Cybersecurity has never been more urgent for the power sector. The rush to build AI data centers comes with a race to build new power production and distribution systems — and a need to protect those systems.
Data center customers drive a need for reliability. A data center without power is little more than a heap of cement, silicon, and interesting ductwork, so these customers emphasize the need for continuous, uninterrupted electricity. Various approaches aim to meet the need for reliability and scale, ranging from contract incentives to on-site physical infrastructure like batteries, generators, or full behind-the-meter power stations. Yet each approach shares a common challenge with the overall power sector: protecting the digitized industrial controls systems that manage operational technologies (OT) from an ever-evolving set of cyber threats. Power companies that effectively and efficiently manage cyber risks position themselves well to supply data center customers.

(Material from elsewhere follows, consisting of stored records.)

(** A call of the acquisition that no other goroutine interrupts either
    fails and leaves every count as it was, whatever resource was the missing
    one, or sets the running flag of a combination that had none, and the
    release of what it acquired then restores the resources exactly. *)
Theorem acquire_release_exact item running class takeSlot r res r' running' :
  resourcesPositive r -> tryAcquireExecutionResources item running class takeSlot r = (res, r', running') ->
  match res with
  | None => r' = r /\ running' = running
  | Some res => running = false /\ running' = true /\ releaseExecutionResources item res r' = r
  end.
Proof.
  intros Hp. unfold tryAcquireExecutionResources.
  destruct (if takeSlot then tryAcquireSlot r else Some r) as [r1|] eqn:E1; [|by intros [= <- <- <-]].
  pose proof (slot_positive _ _ _ Hp E1) as Hp1.
  assert ((if takeSlot then default r1 (releaseSlot r1) else r1) = r) as B1.
  { destruct takeSlot; [by rewrite (slot_roundtrip _ _ Hp E1)|by injection E1]. }
  destruct (acquirePermit class r1) as [[b r2]|] eqn:E2; [|by intros [= <- <- <-]].
  pose proof (permit_positive _ _ _ _ Hp1 E2) as Hp2. pose proof (permit_roundtrip _ _ _ _ Hp1 E2) as B2.
  destruct (acquireExecutionCapacity item r2) as [r3|] eqn:E3; [|intros [= <- <- <-]; by rewrite B2].
  pose proof (capacity_roundtrip _ _ _ Hp2 E3) as B3.
  destruct running; intros [= <- <- <-]; [by rewrite B3, B2|]. split; [done|]. split; [done|].
  unfold releaseExecutionResources. cbn. by rewrite B3, B2.
Qed.

(** ** Witnesses *)

Definition exampleLeg (account : Z) (venue : string) : ArbitrageLeg := (zero_ArbitrageLeg <| l_TradingAccountID := account |>) <| l_Exchange := venue |>.
Definition exampleCombination : ArbitrageCombination :=
  (zero_ArbitrageCombination <| c_LegA := exampleLeg 1 "okx"%string |>) <| c_LegB := exampleLeg 2 "binance"%string |>.


Lemma acquire_release_exact_witness :
  exists res r', tryAcquireExecutionResources exampleCombination false workPermitUrgent true (newResources 4 1 1) = (Some res, r', true) /\
    releaseExecutionResources exampleCombination res r' = newResources 4 1 1.
Proof.
  assert (resourcesPositive (newResources 4 1 1)) as Hp by (unfold resourcesPositive, positive; vm_compute; split_and!; done).
  pose proof (acquire_release_exact exampleCombination false workPermitUrgent true (newResources 4 1 1) _ _ _ Hp eq_refl) as H.
  eexists _, _. split; [reflexivity|]. exact (proj2 (proj2 H)).
Defined.
(** Every valid fill of a list has its trade among the distinct ones. *)
Lemma distinctFills_covers (seen : gset string) (fills : list OrderFill) (f : OrderFill) (id : string) (q p : D) :
  f ∈ fills -> validFill f = Some (id, q, p) -> id ∈ fillIDs (distinctFills (D := D) seen fills) ∪ seen.
Proof.
  revert seen. induction fills as [|g fills IH]; intros seen Hf Hv; [by apply elem_of_nil in Hf|].
  cbn [distinctFills]. apply elem_of_cons in Hf as [<-|Hf].
  - rewrite Hv. case_bool_decide; [set_solver|]. unfold fillIDs. cbn. set_solver.
  - specialize (IH) as IH'. destruct (validFill g) as [[[x q'] p']|]; [|by apply IH'].
    case_bool_decide; [by apply IH'|]. specialize (IH' ({[x]} ∪ seen) Hf Hv).
    unfold fillIDs in *. cbn. set_solver.
Qed.

(** Reporting known fills again adds nothing. *)
Lemma distinctFills_again (fills again : list OrderFill) :
  (forall f, f ∈ again -> f ∈ fills) ->
  distinctFills (D := D) (fillIDs (distinctFills (D := D) ∅ fills)) again = [].
Proof.
  induction again as [|f again IH]; intros H; [done|]. cbn [distinctFills].
  destruct (validFill f) as [[[id q] p]|] eqn:E.
  - rewrite bool_decide_true; [apply IH; set_solver|].
    pose proof (distinctFills_covers ∅ fills f id q p (H f ltac:(set_solver)) E). set_solver.
  - apply IH. set_solver.
Qed.

Lemma totals_app (a b : list (string * D * D)) :
  totalQty (a ++ b) == totalQty a + totalQty b /\ totalNotional (a ++ b) == totalNotional a + totalNotional b.
Proof.
  induction a as [|[[id q] p] a [I1 I2]]; cbn [app]; [unfold totalQty, totalNotional; cbn [foldr]; split; lra|].
  rewrite !totalQty_cons, !totalNotional_cons, I1, I2. split; lra.
Qed.

Lemma fillIDs_app (a b : list (string * D * D)) : fillIDs (a ++ b) = fillIDs a ∪ fillIDs b.
Proof. unfold fillIDs. rewrite map_app. apply list_to_set_app_L. Qed.

(** ** Rounds of prepare and commit on an order *)

(** What the venue reports in one round. *)
Record Round := mkRound {
  rd_status : string; rd_authoritative : string;
  rd_incoming : list OrderFill; rd_inserted : list OrderFill; rd_now : GoTime
}.

Definition runRound (orderID : string) (o : Order) (s : orderFillAverageState D) (r : Round)
    : orderFillAverageState D * option string :=
  let '(s', pd, avg) := Prepare s orderID o (rd_status r) (rd_authoritative r) (rd_incoming r)
                          (rd_inserted r) (rd_now r) in
  (Commit s' pd, avg).

Definition runRounds (orderID : string) (o : Order) (rounds : list Round) (s : orderFillAverageState D)
    : orderFillAverageState D :=
  fold_left (fun s r => fst (runRound orderID o s r)) rounds s.

(** The state of an order whose fills are [l], priced from its own trades. *)
Record Tracks (s : orderFillAverageState D) (l : list (string * D * D)) : Prop := {
  tk_ids : s_seenTradeIDs s = fillIDs l;
  tk_qty : dval (s_fillQty s) == totalQty l;
  tk_notional : dval (s_fillNotional s) == totalNotional l;
  tk_seeded : s_ensured s = true -> s_seededPriced s = false;
  tk_fresh : s_ensured s = false -> l = [] /\ s_averageFinalized s = false
}.

Lemma tracks_empty : Tracks emptyFillState [].
Proof. split; try done; cbn [s_fillQty s_fillNotional emptyFillState]; rewrite dZero_val; reflexivity. Qed.

(** An order that had no average when it was first seen. *)
Definition unpriced (o : Order) : Prop := dIsPositive (parseDecimal (D := D) (o_AveragePrice o)) = false.

Lemma ensure_tracks (s : orderFillAverageState D) (o : Order) (l : list (string * D * D)) :
  unpriced o -> Tracks s l ->
  let s' := ensureLocked s o in
  Tracks s' l /\ s_ensured s' = true /\ s_seededPriced s' = false /\
  s_averageFinalized s' = s_averageFinalized s.
Proof.
  intros Ho [T1 T2 T3 T4 T5]. unfold ensureLocked, unpriced in *. cbv zeta. destruct (s_ensured s) eqn:E.
  - split; [by split; rewrite ?E|]. rewrite E. split_and!; try done. by apply T4.
  - rewrite Ho. destruct (T5 eq_refl) as [-> Hf]. split; [|by cbn].
    split; cbn [s_seenTradeIDs s_fillQty s_fillNotional s_ensured s_seededPriced s_averageFinalized setter];
      try done; rewrite dZero_val; reflexivity.
Qed.

Lemma warn_tracks (s : orderFillAverageState D) (now : GoTime) (l : list (string * D * D)) :
  Tracks s l -> Tracks (warnFillCoverageLocked s now) l /\
  s_averageFinalized (warnFillCoverageLocked s now) = s_averageFinalized s /\
  s_ensured (warnFillCoverageLocked s now) = s_ensured s.
Proof. intros [T1 T2 T3 T4 T5]. unfold warnFillCoverageLocked. case_if; split_and!; try done; by split. Qed.

Lemma commit_tracks (s : orderFillAverageState D) (pd : orderFillAveragePending D)
    (l n : list (string * D * D)) :
  Tracks s l -> s_ensured s = true -> pd_orderID pd <> ""%string -> pd_newTradeIDs pd = fillIDs n ->
  dval (pd_deltaFillQty pd) == totalQty n -> dval (pd_deltaFillNotional pd) == totalNotional n ->
  Tracks (Commit s pd) (l ++ n) /\ s_ensured (Commit s pd) = true /\
  s_averageFinalized (Commit s pd) = s_averageFinalized s || pd_writeAverage pd.
Proof.
  intros [T1 T2 T3 T4 T5] He Hid Hn Hq Hv. unfold Commit.
  rewrite (proj2 (String.eqb_neq _ _) Hid). destruct (totals_app l n) as [A1 A2].
  destruct (pd_writeAverage pd); (split; [split|]);
    cbn [s_seenTradeIDs s_fillQty s_fillNotional s_ensured s_seededPriced s_averageFinalized setter];
    rewrite ?fillIDs_app, ?dAdd_val, ?orb_true_r, ?orb_false_r; try done; try congruence;
    try (by rewrite T1, Hn, (comm_L (∪))); lra.
Qed.

(** One round: the new distinct trades are counted, and the average is written
    exactly when it is due. *)
Lemma runRound_tracks (orderID : string) (o : Order) (s : orderFillAverageState D) (r : Round)
    (l : list (string * D * D)) :
  orderID <> ""%string -> unpriced o -> Tracks s l ->
  let l' := l ++ distinctFills (fillIDs l) (rd_incoming r) in
  let '(s', avg) := runRound orderID o s r in
  Tracks s' l' /\ s_ensured s' = true /\
  s_averageFinalized s' = s_averageFinalized s || bool_decide (is_Some avg) /\
  (forall a, avg = Some a ->
     s_averageFinalized s = false /\ terminalStatus (rd_status r) = true /\ 0 < totalQty l' /\
     totalQty l' == dval (parseDecimal (D := D) (rd_authoritative r)) /\
     exists d, dNewFromString a = Some d /\
       dval d == qround DivisionPrecision (totalNotional l' / totalQty l')).
Proof.
  intros Hid Ho HT l'. unfold runRound, Prepare. cbv zeta.
  destruct (ensure_tracks s o l Ho HT) as (HT1 & He & Hsd & Hf). set (s1 := ensureLocked s o) in *.
  rewrite Hsd.
  set (pd0 := mkPending orderID ∅ dZero dZero _ _ false).
  pose proof (observe_batch s1 (rd_incoming r) pd0) as (O1 & O2 & O3 & O4 & O5 & O6). cbv zeta in *.
  set (pd := fold_left (observeFillLocked s1) (rd_incoming r) pd0) in *.
  assert (s_seenTradeIDs s1 ∪ pd_newTradeIDs pd0 = fillIDs l) as Es.
  { rewrite (tk_ids _ _ HT1). cbn. clear. set_solver. }
  rewrite Es in *. set (n := distinctFills (fillIDs l) (rd_incoming r)) in *.
  cbn [pd0 pd_deltaFillQty pd_deltaFillNotional pd_newTradeIDs pd_orderID pd_writeAverage
    pd_candidateAuthoritativeQty] in O1, O2, O3, O4, O5, O6.
  rewrite dZero_val in O2, O3.
  destruct (totals_app l n) as [A1 A2].
  assert (pd_newTradeIDs pd = fillIDs n) as O1' by (rewrite O1; clear; set_solver).
  assert (dval (pd_deltaFillQty pd) == totalQty n) as O2' by lra.
  assert (dval (pd_deltaFillNotional pd) == totalNotional n) as O3' by lra.
  assert (pd_orderID pd <> ""%string) as O4' by (by rewrite O4).
  match goal with |- context [if ?b then _ else _] => destruct b eqn:Ew end.
  - bool_to_prop. destruct (commit_tracks s1 (pd <| pd_writeAverage := true |>
      <| pd_candidateLastPricedQty := pd_candidateAuthoritativeQty pd |>) l n) as (C1 & C2 & C3); try done.
    split_and!; try done.
    { rewrite C3. cbn. by rewrite !orb_true_r. }
    intros a [= <-]. rewrite Hf in *.
    assert (dval (s_fillQty s1 + pd_deltaFillQty pd)%dec == totalQty l') as Q1.
    { rewrite dAdd_val, (tk_qty _ _ HT1), O2'. unfold l'. by rewrite A1. }
    assert (dval (s_fillNotional s1 + pd_deltaFillNotional pd)%dec == totalNotional l') as Q2.
    { rewrite dAdd_val, (tk_notional _ _ HT1), O3'. unfold l'. by rewrite A2. }
    destruct (dIsPositive_reflect (s_fillQty s1 + pd_deltaFillQty pd)%dec) as [Hp|]; [|done].
    destruct (dEqual_reflect (s_fillQty s1 + pd_deltaFillQty pd)%dec (pd_candidateAuthoritativeQty pd)) as [He'|];
      [|done].
    rewrite Q1 in Hp, He'. rewrite O6 in He'. split_and!; try done.
    destruct (dNewFromString_String
      ((s_fillNotional s1 + pd_deltaFillNotional pd) / (s_fillQty s1 + pd_deltaFillQty pd))%dec) as (d & -> & Hd).
    exists d. split; [done|]. rewrite Hd, dDiv_val by (rewrite Q1; lra). by rewrite Q1, Q2.
  - match goal with |- context [Commit ?s2 pd] => set (s2' := s2) end.
    assert (Tracks s2' l /\ s_ensured s2' = true /\ s_averageFinalized s2' = s_averageFinalized s1)
      as (W1 & W2 & W3).
    { unfold s2'. case_if; [|done]. destruct (warn_tracks s1 (rd_now r) l HT1) as (? & ? & ?).
      split_and!; try done. congruence. }
    destruct (commit_tracks s2' pd l n) as (C1 & C2 & C3); try done. split_and!; try done.
    rewrite C3, W3, Hf, O5. done.
Qed.

Lemma runRounds_tracks (orderID : string) (o : Order) (rounds : list Round) :
  orderID <> ""%string -> unpriced o ->
  Tracks (runRounds orderID o rounds emptyFillState)
    (distinctFills ∅ (concat (map rd_incoming rounds))).
Proof.
  intros Hid Ho. induction rounds as [|r rounds IH] using rev_ind; [apply tracks_empty|].
  unfold runRounds in *. rewrite fold_left_app. cbn [fold_left].
  pose proof (runRound_tracks orderID o _ r _ Hid Ho IH) as H. cbv zeta in H.
  destruct (runRound orderID o _ r) as [s' avg]. destruct H as [H _]. cbn [fst].
  rewrite map_app, concat_app, distinctFills_app. cbn [map concat]. rewrite app_nil_r.
  by rewrite (right_id_L ∅ (∪)).
Qed.

(** Every trade is counted exactly once: however the fills of an order are
    split into reports and repeated, the quantity and the notional accumulated
    are those of the first valid report of each trade. *)
Theorem fills_counted_once (orderID : string) (o : Order) (rounds : list Round) :
  orderID <> ""%string -> unpriced o ->
  let s := runRounds orderID o rounds emptyFillState in
  let l := distinctFills ∅ (concat (map rd_incoming rounds)) in
  NoDup (map (fun '(id, _, _) => id) l) /\
  dval (s_fillQty s) == totalQty l /\ dval (s_fillNotional s) == totalNotional l /\
  (forall again : list OrderFill, (forall f, f ∈ again -> f ∈ concat (map rd_incoming rounds)) ->
     distinctFills (D := D) (s_seenTradeIDs s) again = []).
Proof.
  intros Hid Ho s l. destruct (runRounds_tracks orderID o rounds Hid Ho) as [T1 T2 T3 _ _].
  split_and!; try done.
  - apply distinctFills_NoDup.
  - intros again Hsub. subst s. rewrite T1. by apply distinctFills_again.
Qed.

(** Once written, an average stays final. *)
Lemma finalized_stays (orderID : string) (o : Order) (later : list Round) (s : orderFillAverageState D)
    (l : list (string * D * D)) :
  orderID <> ""%string -> unpriced o -> Tracks s l -> s_averageFinalized s = true ->
  s_averageFinalized (runRounds orderID o later s) = true /\
  exists l2, Tracks (runRounds orderID o later s) l2.
Proof.
  intros Hid Ho HT Hf. induction later as [|q later [I1 (l2 & I2)]] using rev_ind; [split; [done|by eexists]|].
  unfold runRounds in *. rewrite fold_left_app. cbn [fold_left].
  pose proof (runRound_tracks orderID o _ q _ Hid Ho I2) as H. cbv zeta in H.
  destruct (runRound orderID o _ q) as [s2 avg]. destruct H as (H & _ & Hfin & _). cbn [fst].
  split; [by rewrite Hfin, I1|by eexists].
Qed.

Siemens Energy and the network security company Tenable have pursued a bold new strategy to answer this challenge. Starting this fall, Tenable OT Security will be directly integrated into Siemen’s Energy’s flagship industrial control system, known as Omnivise T3000. To understand how the two companies cane to this innovative first-in-the-world approach —and why Tenable names Siemens Energy its OT Security Partner of the Year — it’s worth considering why OT security is so technically challenging
In the power sector and across OT-intensive sectors like manufacturing or oil and gas, cybersecurity has been bolted on to pre-existing systems for decades. This ‘build-first secure-later’ to cybersecurity proved expensive, technically difficult, and often ineffective. In a recent survey, 77 percent of companies in these industries reported successful cyberattacks causing confidential data loss or disruptions to OT in the prior year.
The new approach from Siemens Energy and Tenable makes cybersecurity built in, instead of bolted on — and addresses several key lessons learned from decades of OT cybersecurity.
Context matters for OT security. When cybersecurity analysts can examine data across devices to understand the physical input and output alongside the digital input and outputs, it becomes easier to identify and trace anomalies. Bringing together the data from the many devices connected to a power plant can be challenging — many operators struggle to keep an accurate inventory of the legitimate devices on their networks.
Cybersecurity is a moving target. Each new attack leaves defenders exposed until the next mitigation can be safely applied. Yet software patches and configuration changes in industrial systems can lead to unwanted consequences. Although testing can ensure the cure is not worse than the disease, the scarcity (and expense) of cybersecurity talent means many companies fall behind the tempo needed to patch, harden, and otherwise maintain up-to-date security controls.
OT hardware often outlasts IT software. Equipment with an expected service life of forty to fifty years often is operated or defended using software with an expected service life closer to four or five years. While startup companies offer innovative solutions, it is not always clear how long they will offer updates, or whether they will pivot to an entirely different focus. Even major software developers systematically sunset patching support for their product lines, which can leave OT systems with a growing set of vulnerabilities requiring mitigation.
Reliable problem-solving partnerships are deeply valuable.
Siemens Energy and Tenable discovered that their initially separate offerings worked significantly better when combined. Siemens Energy, starting with decades of knowledge about the underlying energy assets that require defense, developed a purpose-built platform for securing OT. Recognizing that energy sites use systems from many manufacturers, Siemens Energy made sure its platform could integrate third-party data feeds. Many customers requested Tenable as a third-party data feed.
Analysts found that the combination of these two technology stacks paid big dividends. Correlating network data with production data enables analysts to understand both the digital traces of malicious action and their physical consequences for the plant. Automating asset inventory and vulnerability discovery frees up analyst time and makes it easier to harden the industrial network.
The two companies saw an opportunity for further improvement, building on each other’s strengths. Months of work went into directly integrating Tenable OT Security into the Omnivise T3000 industrial control system. Customers that upgrade to the integrated system for the latest release of T3000 will gain access to Tenable OT Security and its capabilities.
Perhaps equally important is the collaboration itself. Tenable will continue to provide innovative network security, with all the speed and energy of a top tech company. Siemens Energy will confirm that future patches and updates are compatible with the industrial controls system itself — and will continue to find ways to make Tenable’s network monitoring data useful and actionable for power sector customers.
Together, Siemens Energy and Tenable will help ensure that the new infrastructure in power sector planning pipelines today meet the reliability benchmarks needed for power-hungry data centers.